### What to produce
Each line of the entries below that includes "bool" belongs in your answer.
-- Records for this task follows --
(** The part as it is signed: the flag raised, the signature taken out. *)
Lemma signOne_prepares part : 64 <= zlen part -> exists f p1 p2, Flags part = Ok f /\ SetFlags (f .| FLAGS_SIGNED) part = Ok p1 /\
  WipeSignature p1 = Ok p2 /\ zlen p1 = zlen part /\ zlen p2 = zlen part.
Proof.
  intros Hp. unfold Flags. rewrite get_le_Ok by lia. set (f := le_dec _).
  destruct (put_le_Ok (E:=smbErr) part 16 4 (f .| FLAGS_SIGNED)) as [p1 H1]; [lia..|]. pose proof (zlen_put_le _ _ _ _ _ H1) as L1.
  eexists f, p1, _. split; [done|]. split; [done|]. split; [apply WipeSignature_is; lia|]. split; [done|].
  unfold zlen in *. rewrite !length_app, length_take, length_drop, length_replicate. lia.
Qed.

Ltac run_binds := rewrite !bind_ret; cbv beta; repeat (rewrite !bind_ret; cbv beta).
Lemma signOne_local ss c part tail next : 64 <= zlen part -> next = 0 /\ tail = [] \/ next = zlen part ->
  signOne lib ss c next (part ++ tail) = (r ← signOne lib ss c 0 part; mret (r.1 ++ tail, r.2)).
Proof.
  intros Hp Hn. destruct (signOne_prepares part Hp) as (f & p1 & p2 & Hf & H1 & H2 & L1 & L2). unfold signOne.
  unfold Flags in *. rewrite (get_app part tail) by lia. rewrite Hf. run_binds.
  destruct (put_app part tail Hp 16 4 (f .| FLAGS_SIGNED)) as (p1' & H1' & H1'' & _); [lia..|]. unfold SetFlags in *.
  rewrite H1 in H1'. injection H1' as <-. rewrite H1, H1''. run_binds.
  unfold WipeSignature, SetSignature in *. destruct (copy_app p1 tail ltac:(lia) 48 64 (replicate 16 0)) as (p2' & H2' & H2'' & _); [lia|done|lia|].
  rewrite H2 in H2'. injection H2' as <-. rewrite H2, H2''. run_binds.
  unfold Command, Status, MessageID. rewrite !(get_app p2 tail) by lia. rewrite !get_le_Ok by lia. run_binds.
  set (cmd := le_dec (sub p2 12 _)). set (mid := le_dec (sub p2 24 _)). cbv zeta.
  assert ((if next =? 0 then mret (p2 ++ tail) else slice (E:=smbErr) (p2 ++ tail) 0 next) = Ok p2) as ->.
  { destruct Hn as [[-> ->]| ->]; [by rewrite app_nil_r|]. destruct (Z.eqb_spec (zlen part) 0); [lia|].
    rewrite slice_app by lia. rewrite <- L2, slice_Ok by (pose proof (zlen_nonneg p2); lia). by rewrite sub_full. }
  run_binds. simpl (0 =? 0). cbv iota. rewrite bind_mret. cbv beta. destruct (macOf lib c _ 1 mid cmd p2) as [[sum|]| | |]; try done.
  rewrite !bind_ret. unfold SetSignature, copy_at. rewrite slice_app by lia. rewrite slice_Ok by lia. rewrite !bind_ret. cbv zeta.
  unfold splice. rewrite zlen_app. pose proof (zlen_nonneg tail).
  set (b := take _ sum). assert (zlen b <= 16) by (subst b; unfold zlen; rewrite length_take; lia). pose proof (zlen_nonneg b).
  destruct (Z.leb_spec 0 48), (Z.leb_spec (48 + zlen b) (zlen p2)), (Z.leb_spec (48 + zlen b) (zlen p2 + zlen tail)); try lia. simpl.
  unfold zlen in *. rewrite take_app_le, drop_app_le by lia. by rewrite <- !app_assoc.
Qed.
-- Records for this task concluded --
-- Records for this task follows --
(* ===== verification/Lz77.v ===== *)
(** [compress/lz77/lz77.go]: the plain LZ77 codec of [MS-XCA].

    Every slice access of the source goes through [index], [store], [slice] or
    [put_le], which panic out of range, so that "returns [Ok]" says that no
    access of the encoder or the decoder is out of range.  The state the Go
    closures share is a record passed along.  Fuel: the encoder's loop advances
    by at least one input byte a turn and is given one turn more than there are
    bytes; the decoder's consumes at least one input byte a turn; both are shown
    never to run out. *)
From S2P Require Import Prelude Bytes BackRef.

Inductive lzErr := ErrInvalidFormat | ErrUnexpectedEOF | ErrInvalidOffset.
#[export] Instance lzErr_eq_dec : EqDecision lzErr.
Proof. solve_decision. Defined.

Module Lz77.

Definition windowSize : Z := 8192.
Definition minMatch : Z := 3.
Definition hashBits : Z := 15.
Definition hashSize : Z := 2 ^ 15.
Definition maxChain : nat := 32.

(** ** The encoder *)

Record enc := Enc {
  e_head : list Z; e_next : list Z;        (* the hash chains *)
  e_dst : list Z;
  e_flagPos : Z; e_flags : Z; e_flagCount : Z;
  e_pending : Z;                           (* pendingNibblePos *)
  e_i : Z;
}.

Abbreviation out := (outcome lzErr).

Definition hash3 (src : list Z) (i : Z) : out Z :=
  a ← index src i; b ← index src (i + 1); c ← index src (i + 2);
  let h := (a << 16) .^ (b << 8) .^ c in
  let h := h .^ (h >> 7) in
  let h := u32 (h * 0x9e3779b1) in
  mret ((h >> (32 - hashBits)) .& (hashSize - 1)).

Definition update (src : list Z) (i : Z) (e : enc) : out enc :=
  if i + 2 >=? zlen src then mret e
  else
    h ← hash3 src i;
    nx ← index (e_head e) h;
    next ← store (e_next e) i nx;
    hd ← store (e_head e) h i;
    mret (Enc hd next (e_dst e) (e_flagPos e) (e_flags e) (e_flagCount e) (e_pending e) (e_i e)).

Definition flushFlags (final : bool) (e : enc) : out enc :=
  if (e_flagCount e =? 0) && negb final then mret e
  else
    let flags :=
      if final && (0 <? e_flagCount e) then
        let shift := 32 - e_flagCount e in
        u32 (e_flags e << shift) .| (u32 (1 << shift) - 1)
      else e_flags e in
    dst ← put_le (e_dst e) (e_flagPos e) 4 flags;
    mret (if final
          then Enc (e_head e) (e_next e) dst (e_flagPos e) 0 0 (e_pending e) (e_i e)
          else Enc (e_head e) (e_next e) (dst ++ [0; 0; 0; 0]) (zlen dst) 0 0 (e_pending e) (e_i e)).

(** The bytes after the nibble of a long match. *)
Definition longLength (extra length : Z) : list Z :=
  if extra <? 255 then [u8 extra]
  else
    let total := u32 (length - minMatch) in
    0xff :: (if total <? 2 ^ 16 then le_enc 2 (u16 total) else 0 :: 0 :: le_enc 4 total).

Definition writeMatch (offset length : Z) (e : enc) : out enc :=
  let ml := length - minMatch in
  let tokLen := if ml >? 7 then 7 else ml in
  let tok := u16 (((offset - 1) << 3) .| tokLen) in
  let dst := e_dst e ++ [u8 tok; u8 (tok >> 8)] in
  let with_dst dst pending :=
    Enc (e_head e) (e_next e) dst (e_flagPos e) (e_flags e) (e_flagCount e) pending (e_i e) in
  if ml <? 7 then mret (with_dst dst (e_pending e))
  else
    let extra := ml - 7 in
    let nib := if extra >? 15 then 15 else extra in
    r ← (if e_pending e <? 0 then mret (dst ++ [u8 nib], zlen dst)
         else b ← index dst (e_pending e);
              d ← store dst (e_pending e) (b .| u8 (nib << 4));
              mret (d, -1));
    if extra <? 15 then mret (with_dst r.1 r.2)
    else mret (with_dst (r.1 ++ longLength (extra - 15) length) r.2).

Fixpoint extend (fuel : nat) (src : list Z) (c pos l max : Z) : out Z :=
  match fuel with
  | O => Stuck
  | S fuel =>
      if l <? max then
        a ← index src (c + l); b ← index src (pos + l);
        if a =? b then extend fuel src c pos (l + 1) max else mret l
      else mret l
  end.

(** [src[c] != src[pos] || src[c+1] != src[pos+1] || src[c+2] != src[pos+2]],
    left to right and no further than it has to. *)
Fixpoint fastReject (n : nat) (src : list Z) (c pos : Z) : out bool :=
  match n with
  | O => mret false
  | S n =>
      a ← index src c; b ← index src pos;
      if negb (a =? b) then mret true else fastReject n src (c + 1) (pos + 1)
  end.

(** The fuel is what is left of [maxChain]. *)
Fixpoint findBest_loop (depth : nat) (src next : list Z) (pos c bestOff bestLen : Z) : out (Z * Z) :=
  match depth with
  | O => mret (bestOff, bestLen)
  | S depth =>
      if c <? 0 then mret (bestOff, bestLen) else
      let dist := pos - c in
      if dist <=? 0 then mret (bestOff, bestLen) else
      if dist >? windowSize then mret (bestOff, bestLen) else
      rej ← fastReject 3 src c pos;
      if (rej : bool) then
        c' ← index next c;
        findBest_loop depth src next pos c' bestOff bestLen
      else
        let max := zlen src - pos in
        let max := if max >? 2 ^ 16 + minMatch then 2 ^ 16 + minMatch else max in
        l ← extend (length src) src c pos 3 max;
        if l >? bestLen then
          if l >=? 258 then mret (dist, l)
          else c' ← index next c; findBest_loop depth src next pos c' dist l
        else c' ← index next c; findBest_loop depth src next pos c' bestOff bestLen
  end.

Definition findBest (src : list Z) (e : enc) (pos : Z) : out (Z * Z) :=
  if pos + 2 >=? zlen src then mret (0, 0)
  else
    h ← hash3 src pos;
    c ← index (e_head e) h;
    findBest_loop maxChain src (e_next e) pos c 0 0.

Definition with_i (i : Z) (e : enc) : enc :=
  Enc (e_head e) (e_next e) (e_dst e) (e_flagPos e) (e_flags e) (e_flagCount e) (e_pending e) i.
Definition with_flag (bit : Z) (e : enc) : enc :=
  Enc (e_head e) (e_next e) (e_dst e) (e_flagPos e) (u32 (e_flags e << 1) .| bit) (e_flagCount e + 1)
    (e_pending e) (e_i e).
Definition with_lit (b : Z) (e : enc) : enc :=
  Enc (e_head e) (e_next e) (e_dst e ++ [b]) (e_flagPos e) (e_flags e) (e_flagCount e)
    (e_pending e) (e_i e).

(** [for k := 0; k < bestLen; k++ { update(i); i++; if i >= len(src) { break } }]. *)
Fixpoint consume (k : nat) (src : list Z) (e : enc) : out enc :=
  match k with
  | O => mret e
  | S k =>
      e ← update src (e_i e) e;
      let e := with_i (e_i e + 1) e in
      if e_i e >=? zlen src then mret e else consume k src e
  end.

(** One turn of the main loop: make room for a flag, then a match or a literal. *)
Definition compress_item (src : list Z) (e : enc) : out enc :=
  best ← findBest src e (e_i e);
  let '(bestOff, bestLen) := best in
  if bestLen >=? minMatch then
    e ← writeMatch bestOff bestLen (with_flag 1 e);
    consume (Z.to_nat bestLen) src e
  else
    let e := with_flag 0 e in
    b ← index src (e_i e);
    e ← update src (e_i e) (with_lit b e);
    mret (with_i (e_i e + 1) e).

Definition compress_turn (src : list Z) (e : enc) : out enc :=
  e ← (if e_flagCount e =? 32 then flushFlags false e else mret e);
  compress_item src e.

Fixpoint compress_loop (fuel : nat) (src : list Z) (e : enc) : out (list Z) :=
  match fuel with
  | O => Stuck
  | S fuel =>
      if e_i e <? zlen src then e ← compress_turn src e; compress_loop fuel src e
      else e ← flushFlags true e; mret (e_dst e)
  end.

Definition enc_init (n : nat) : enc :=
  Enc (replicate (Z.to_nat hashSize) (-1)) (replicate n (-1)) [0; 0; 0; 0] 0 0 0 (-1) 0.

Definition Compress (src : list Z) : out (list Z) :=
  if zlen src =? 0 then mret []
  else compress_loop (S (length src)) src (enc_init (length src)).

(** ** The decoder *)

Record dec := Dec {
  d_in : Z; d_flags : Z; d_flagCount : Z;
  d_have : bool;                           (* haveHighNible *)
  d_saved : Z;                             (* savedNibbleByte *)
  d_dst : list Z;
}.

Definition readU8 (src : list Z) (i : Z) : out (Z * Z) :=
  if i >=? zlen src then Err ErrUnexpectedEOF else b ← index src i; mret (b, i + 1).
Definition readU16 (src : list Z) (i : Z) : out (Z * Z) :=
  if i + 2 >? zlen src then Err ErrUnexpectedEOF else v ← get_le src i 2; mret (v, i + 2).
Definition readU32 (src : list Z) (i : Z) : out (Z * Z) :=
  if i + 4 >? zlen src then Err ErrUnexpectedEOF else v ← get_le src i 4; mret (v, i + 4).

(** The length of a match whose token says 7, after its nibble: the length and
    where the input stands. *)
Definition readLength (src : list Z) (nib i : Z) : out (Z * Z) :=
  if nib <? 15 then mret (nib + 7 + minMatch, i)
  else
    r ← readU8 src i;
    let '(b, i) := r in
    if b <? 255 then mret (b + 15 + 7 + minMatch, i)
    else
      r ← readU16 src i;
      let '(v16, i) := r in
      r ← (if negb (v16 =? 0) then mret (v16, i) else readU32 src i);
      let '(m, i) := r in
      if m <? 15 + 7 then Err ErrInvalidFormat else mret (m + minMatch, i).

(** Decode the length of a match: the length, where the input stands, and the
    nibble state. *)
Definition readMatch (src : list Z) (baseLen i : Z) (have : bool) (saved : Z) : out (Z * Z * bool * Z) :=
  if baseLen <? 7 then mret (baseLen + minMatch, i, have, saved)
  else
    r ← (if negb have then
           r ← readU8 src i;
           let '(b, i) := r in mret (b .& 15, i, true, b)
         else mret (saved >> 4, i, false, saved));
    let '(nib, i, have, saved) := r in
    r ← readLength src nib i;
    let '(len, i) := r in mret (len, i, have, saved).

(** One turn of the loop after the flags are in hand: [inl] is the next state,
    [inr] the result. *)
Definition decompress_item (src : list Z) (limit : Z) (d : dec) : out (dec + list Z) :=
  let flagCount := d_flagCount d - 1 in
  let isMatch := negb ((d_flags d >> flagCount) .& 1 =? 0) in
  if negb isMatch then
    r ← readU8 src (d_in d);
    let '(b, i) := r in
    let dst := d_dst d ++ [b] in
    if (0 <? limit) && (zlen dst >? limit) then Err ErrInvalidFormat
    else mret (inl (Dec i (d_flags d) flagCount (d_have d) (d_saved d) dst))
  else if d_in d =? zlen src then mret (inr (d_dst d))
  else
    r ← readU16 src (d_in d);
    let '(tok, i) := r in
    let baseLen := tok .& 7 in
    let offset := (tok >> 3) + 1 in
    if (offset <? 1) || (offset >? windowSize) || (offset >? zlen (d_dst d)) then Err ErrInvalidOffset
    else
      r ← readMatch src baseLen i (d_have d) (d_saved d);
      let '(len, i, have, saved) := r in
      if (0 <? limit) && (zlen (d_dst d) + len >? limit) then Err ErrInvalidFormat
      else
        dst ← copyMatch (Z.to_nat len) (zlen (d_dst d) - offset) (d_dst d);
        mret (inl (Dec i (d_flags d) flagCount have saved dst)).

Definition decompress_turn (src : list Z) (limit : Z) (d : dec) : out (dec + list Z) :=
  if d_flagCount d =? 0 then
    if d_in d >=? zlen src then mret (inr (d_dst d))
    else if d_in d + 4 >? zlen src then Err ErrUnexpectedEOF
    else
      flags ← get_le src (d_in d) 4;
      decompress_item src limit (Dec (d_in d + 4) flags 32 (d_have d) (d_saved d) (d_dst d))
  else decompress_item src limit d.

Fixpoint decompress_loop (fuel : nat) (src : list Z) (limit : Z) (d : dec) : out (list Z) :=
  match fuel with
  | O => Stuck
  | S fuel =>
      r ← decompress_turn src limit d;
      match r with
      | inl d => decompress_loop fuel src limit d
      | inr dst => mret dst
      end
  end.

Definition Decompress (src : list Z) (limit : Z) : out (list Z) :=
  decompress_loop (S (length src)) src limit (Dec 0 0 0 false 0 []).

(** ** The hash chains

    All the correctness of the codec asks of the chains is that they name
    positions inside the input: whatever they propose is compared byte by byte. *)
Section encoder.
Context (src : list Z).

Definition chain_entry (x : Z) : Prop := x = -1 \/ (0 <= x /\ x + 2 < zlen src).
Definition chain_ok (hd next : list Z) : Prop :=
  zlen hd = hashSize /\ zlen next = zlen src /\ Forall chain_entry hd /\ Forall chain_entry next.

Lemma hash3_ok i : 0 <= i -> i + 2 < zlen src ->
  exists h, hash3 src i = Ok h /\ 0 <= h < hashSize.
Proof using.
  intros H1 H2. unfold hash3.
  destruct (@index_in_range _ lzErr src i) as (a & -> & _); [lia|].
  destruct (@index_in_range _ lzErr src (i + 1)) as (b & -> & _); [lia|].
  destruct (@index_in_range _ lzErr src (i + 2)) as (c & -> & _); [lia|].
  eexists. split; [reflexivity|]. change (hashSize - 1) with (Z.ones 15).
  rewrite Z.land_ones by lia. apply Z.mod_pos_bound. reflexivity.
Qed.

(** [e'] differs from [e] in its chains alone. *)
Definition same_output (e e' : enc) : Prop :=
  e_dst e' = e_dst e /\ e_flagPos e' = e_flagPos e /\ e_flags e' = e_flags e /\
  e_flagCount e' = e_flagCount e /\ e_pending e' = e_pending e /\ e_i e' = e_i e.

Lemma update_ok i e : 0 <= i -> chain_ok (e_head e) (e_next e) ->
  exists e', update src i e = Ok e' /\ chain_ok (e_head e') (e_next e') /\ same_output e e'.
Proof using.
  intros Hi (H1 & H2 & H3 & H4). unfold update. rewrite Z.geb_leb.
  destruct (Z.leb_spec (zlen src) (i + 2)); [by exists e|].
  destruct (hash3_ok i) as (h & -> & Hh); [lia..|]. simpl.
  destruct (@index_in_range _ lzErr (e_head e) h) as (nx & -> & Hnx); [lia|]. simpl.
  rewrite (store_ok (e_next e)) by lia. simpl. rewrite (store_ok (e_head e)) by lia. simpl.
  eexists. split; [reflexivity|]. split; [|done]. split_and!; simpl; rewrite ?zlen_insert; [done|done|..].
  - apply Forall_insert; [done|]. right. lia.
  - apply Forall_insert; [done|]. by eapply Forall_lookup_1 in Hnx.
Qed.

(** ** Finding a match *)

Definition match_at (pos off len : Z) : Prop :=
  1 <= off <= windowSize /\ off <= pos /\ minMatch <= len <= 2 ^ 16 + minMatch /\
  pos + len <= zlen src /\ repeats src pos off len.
-- Records for this task concluded --
-- Records for this task follows --
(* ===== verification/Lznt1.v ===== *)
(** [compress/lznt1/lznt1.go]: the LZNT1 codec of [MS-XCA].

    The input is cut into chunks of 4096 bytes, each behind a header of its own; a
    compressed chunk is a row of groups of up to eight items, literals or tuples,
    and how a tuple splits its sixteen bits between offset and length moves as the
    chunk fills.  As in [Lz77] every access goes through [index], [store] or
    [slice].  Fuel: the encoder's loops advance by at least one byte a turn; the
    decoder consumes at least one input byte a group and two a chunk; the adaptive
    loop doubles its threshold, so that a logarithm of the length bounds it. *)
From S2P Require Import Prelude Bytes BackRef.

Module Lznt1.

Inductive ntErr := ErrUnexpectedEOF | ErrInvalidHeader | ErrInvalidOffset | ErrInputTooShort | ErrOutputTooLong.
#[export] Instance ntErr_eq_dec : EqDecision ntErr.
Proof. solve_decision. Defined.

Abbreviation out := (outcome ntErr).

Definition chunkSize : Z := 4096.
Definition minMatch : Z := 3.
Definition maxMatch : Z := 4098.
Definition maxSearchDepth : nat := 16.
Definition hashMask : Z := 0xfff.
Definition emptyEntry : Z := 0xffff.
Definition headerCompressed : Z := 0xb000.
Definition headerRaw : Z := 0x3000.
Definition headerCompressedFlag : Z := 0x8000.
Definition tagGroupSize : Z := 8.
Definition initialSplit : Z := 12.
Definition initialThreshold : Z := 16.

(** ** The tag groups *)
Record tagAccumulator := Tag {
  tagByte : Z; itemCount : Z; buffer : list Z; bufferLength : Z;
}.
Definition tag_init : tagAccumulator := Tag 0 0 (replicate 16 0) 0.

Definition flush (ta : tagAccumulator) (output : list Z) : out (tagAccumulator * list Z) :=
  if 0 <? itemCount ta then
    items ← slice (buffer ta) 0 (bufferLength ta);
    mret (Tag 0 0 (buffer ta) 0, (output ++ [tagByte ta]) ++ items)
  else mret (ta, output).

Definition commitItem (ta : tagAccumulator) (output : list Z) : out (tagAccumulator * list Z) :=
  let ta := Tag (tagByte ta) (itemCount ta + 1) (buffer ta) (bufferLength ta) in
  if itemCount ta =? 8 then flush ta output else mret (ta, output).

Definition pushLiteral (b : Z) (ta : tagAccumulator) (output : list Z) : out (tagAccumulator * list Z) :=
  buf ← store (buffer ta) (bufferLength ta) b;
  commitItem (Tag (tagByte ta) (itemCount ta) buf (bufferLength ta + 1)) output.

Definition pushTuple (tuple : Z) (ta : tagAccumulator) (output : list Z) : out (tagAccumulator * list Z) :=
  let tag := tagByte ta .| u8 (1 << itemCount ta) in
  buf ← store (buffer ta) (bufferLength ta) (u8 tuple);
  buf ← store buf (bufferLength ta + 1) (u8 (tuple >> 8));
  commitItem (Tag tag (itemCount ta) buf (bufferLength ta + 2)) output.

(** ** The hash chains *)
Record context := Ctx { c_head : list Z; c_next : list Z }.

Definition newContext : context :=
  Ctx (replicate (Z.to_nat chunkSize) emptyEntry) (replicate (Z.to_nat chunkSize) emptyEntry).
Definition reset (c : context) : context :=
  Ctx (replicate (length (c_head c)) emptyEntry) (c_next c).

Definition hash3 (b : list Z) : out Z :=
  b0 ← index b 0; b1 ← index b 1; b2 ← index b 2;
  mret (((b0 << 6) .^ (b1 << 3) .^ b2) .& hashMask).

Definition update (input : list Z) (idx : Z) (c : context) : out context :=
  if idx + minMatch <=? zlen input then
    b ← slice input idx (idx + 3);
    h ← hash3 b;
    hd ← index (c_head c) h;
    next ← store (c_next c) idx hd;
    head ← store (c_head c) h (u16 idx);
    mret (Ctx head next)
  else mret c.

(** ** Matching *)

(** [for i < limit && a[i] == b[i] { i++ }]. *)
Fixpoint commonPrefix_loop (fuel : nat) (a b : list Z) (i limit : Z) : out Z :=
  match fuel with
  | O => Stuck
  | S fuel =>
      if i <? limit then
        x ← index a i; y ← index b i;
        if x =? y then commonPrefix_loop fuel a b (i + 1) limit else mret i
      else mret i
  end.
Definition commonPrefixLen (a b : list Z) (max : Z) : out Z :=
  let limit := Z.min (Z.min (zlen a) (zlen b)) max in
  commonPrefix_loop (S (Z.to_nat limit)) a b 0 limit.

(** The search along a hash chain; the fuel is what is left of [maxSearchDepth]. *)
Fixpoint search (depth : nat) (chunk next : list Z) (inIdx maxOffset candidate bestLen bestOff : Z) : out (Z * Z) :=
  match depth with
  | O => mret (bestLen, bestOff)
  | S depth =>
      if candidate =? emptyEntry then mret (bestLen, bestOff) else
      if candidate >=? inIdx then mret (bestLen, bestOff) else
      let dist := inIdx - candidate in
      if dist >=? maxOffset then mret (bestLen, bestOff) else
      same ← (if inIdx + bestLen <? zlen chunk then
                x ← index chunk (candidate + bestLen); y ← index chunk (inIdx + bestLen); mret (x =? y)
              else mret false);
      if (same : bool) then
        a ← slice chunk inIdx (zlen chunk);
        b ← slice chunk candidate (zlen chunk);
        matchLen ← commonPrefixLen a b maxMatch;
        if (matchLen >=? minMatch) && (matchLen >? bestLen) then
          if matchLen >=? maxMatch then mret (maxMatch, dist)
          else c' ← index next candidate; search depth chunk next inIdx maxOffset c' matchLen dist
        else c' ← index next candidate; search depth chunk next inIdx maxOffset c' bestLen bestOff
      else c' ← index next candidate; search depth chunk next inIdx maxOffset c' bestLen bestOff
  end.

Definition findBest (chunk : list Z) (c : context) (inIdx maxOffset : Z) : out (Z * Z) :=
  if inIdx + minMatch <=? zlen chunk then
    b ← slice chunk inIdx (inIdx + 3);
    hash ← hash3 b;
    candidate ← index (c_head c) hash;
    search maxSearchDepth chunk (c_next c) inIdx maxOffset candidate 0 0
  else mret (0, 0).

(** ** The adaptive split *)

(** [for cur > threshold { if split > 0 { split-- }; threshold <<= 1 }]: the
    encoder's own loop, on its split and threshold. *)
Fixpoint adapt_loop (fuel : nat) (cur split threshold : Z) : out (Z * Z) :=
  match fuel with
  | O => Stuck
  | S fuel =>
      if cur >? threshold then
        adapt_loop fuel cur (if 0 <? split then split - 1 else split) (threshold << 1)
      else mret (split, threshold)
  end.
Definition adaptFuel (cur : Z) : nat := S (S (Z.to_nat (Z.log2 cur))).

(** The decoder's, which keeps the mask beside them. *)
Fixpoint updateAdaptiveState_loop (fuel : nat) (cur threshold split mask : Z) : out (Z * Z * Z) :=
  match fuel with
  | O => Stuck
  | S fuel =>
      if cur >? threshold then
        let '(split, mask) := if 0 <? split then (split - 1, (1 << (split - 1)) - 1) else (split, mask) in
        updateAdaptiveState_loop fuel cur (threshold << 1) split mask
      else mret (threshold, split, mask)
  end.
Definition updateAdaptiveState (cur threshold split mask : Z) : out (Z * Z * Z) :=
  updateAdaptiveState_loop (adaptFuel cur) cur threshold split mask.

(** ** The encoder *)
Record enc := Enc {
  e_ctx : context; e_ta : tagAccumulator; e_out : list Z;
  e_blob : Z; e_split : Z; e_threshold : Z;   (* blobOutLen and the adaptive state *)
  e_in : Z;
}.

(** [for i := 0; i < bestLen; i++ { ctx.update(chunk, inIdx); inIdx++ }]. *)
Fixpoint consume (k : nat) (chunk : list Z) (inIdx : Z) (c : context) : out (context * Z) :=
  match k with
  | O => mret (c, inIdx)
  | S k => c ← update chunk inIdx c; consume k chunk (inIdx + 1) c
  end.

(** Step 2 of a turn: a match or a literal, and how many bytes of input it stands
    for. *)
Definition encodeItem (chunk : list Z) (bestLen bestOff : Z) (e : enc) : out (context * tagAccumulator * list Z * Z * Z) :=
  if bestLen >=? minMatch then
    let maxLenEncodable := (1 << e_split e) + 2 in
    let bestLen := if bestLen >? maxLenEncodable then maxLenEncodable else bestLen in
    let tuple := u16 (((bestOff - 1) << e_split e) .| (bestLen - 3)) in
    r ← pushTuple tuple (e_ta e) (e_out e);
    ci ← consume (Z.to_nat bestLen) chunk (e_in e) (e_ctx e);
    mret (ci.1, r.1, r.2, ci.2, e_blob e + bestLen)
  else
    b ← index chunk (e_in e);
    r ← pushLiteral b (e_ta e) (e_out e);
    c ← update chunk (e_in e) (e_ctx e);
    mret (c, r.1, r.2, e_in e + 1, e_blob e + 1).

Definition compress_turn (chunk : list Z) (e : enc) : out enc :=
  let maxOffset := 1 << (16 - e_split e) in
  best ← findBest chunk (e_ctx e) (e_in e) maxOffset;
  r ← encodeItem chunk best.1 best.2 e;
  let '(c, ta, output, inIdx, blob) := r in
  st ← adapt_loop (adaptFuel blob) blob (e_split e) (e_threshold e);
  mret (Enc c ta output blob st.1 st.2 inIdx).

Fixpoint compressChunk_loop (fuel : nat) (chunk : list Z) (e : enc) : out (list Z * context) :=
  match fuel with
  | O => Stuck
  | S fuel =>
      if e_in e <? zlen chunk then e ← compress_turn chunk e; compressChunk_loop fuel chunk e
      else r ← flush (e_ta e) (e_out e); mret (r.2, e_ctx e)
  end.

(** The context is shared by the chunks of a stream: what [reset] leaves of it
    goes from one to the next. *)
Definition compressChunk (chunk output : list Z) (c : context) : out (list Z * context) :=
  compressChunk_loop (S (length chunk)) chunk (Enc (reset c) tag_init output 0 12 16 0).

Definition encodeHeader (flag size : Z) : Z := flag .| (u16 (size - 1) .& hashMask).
-- Records for this task concluded --
### Completed task
Definition flushFlags (final : bool) (e : enc) : out enc :=
Fixpoint fastReject (n : nat) (src : list Z) (c pos : Z) : out bool :=
      if (rej : bool) then
  d_have : bool;                           (* haveHighNible *)
Definition readMatch (src : list Z) (baseLen i : Z) (have : bool) (saved : Z) : out (Z * Z * bool * Z) :=
      if (same : bool) then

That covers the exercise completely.